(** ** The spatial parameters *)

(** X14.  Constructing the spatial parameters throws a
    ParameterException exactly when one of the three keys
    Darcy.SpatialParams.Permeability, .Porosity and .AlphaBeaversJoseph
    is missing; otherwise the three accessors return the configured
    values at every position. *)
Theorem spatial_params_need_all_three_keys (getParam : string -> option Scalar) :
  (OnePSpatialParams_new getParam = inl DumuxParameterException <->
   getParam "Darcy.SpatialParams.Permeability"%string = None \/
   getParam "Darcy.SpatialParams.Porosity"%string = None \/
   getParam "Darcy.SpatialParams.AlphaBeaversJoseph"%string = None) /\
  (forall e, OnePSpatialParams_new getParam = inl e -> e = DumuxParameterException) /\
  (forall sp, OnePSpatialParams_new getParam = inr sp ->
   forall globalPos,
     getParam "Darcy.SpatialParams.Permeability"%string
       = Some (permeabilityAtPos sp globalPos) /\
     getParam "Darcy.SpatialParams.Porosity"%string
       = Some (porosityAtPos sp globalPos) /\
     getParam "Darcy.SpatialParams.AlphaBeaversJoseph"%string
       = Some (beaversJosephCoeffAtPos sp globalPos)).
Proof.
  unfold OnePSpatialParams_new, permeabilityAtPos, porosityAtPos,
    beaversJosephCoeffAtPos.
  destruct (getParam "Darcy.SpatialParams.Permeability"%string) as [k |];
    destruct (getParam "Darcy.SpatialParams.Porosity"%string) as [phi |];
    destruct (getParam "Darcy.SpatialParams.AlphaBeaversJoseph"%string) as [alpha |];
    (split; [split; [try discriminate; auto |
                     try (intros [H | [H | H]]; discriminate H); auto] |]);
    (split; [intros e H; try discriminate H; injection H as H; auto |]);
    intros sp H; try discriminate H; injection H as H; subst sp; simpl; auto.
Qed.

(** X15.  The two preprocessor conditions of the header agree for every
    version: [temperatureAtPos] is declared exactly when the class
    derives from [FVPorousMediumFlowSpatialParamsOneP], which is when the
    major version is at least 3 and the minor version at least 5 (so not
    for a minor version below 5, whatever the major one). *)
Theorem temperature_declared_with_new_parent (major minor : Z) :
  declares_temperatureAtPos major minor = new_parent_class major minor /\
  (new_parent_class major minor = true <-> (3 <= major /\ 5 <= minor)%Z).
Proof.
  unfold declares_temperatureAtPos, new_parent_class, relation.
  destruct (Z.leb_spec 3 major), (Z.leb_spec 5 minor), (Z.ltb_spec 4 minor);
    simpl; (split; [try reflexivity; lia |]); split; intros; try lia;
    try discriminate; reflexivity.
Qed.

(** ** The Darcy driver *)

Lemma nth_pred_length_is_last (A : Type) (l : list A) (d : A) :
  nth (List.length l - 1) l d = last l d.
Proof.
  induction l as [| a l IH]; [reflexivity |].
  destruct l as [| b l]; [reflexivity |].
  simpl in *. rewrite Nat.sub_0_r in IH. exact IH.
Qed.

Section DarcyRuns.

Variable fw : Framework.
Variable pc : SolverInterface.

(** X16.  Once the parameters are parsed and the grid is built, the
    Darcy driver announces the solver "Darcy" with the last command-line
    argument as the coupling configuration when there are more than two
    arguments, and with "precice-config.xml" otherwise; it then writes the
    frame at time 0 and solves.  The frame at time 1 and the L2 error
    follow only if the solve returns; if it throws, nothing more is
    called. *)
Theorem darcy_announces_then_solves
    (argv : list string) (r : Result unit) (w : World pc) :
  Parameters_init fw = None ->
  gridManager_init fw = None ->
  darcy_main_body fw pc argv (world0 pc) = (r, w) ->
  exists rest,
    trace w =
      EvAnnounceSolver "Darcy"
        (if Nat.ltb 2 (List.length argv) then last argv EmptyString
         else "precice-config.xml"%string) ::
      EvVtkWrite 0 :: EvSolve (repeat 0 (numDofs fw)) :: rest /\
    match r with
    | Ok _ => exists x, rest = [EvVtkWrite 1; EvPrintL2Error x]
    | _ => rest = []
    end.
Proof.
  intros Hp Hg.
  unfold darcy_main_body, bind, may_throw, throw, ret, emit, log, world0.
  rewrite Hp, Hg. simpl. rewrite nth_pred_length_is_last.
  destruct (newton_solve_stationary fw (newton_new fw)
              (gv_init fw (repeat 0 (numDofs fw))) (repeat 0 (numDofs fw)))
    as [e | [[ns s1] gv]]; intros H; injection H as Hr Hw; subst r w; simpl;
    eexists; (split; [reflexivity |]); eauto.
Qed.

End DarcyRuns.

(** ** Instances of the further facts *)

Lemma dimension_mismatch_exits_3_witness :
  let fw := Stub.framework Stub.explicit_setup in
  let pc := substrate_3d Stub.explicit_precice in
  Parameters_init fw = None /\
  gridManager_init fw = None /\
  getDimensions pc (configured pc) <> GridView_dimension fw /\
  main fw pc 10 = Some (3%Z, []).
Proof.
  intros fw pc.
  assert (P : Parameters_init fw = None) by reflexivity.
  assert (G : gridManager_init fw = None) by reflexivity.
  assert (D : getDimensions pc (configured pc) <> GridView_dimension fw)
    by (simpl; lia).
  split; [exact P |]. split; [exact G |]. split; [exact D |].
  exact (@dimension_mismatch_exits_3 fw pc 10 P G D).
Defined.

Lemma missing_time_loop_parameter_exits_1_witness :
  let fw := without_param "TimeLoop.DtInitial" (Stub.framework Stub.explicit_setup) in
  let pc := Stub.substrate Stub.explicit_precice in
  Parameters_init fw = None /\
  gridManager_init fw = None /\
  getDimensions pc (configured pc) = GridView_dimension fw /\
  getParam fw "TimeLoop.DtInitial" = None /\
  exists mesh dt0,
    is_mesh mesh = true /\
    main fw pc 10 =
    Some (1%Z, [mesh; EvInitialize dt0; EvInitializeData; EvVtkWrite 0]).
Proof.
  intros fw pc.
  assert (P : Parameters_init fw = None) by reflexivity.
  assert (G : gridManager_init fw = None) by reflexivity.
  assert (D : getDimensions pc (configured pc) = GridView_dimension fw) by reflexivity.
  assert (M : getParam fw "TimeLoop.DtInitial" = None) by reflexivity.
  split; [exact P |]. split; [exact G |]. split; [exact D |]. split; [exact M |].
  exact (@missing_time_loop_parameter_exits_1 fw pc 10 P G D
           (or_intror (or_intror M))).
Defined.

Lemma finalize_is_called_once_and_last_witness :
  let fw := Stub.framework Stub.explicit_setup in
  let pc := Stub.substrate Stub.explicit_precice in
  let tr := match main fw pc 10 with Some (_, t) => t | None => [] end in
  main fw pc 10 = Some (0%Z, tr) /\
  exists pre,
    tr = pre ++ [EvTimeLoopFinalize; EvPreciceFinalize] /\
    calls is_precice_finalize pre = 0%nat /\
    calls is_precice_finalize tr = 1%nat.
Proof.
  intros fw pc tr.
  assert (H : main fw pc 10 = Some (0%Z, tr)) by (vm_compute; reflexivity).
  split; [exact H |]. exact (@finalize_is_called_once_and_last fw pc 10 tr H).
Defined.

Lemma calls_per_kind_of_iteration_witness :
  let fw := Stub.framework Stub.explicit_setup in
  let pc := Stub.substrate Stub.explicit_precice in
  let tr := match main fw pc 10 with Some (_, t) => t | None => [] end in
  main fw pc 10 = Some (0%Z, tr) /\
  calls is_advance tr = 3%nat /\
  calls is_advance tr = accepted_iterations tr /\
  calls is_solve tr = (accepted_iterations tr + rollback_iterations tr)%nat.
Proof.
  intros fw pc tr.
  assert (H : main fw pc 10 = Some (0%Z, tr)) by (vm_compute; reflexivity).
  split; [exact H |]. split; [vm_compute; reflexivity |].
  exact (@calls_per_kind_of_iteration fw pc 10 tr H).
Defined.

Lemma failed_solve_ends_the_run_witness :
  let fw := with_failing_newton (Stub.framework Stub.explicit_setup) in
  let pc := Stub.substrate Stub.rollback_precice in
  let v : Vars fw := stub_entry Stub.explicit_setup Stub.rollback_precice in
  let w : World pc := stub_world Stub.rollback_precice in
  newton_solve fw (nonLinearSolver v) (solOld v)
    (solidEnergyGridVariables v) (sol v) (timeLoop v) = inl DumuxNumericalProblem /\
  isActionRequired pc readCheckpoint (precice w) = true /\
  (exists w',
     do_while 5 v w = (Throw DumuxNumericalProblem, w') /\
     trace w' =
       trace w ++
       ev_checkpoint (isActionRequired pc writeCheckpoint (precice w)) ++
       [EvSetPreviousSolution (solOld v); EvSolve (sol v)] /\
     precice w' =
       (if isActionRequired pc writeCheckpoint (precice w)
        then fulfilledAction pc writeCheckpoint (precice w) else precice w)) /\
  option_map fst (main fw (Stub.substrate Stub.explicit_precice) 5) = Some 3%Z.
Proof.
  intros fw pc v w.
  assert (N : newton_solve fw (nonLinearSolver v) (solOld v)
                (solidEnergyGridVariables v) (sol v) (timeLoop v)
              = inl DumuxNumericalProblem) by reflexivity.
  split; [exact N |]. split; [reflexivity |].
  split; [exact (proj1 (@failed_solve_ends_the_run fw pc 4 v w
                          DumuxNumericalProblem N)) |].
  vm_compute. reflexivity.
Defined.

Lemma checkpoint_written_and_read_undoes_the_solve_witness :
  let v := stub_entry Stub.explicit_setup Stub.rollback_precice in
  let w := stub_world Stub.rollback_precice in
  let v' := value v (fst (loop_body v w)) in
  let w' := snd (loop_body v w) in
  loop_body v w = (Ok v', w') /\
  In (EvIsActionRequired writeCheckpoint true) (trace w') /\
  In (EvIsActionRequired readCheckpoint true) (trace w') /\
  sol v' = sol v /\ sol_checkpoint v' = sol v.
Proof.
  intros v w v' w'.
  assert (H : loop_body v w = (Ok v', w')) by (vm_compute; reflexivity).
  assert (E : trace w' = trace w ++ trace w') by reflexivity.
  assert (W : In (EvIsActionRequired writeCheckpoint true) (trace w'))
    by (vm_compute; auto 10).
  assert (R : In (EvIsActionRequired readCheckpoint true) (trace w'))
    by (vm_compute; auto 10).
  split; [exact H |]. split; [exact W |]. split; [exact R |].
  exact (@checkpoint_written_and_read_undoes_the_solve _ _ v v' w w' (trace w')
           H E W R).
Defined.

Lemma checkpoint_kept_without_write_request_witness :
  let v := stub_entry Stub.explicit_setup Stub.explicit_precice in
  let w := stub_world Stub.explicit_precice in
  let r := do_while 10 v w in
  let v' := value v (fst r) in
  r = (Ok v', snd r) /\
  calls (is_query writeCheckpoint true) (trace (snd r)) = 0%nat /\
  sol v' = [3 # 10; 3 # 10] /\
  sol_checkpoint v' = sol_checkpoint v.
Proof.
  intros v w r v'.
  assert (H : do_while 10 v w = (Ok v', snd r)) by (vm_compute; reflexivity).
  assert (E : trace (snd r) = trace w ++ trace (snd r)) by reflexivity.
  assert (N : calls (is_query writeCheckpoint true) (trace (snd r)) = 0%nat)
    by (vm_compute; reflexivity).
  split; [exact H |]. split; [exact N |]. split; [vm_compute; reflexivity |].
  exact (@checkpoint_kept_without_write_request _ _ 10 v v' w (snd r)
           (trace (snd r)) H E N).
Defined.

==*==

## Task prompt
Could you restate word for word the lines above, from the one that contains "destruct (Z.leb_spec 3" through the one that contains "Variable pc : SolverInterface.", and no others?

## Output of the task
  destruct (Z.leb_spec 3 major), (Z.leb_spec 5 minor), (Z.ltb_spec 4 minor);
    simpl; (split; [try reflexivity; lia |]); split; intros; try lia;
    try discriminate; reflexivity.
Qed.

(** ** The Darcy driver *)

Lemma nth_pred_length_is_last (A : Type) (l : list A) (d : A) :
  nth (List.length l - 1) l d = last l d.
Proof.
  induction l as [| a l IH]; [reflexivity |].
  destruct l as [| b l]; [reflexivity |].
  simpl in *. rewrite Nat.sub_0_r in IH. exact IH.
Qed.

Section DarcyRuns.

Variable fw : Framework.
Variable pc : SolverInterface.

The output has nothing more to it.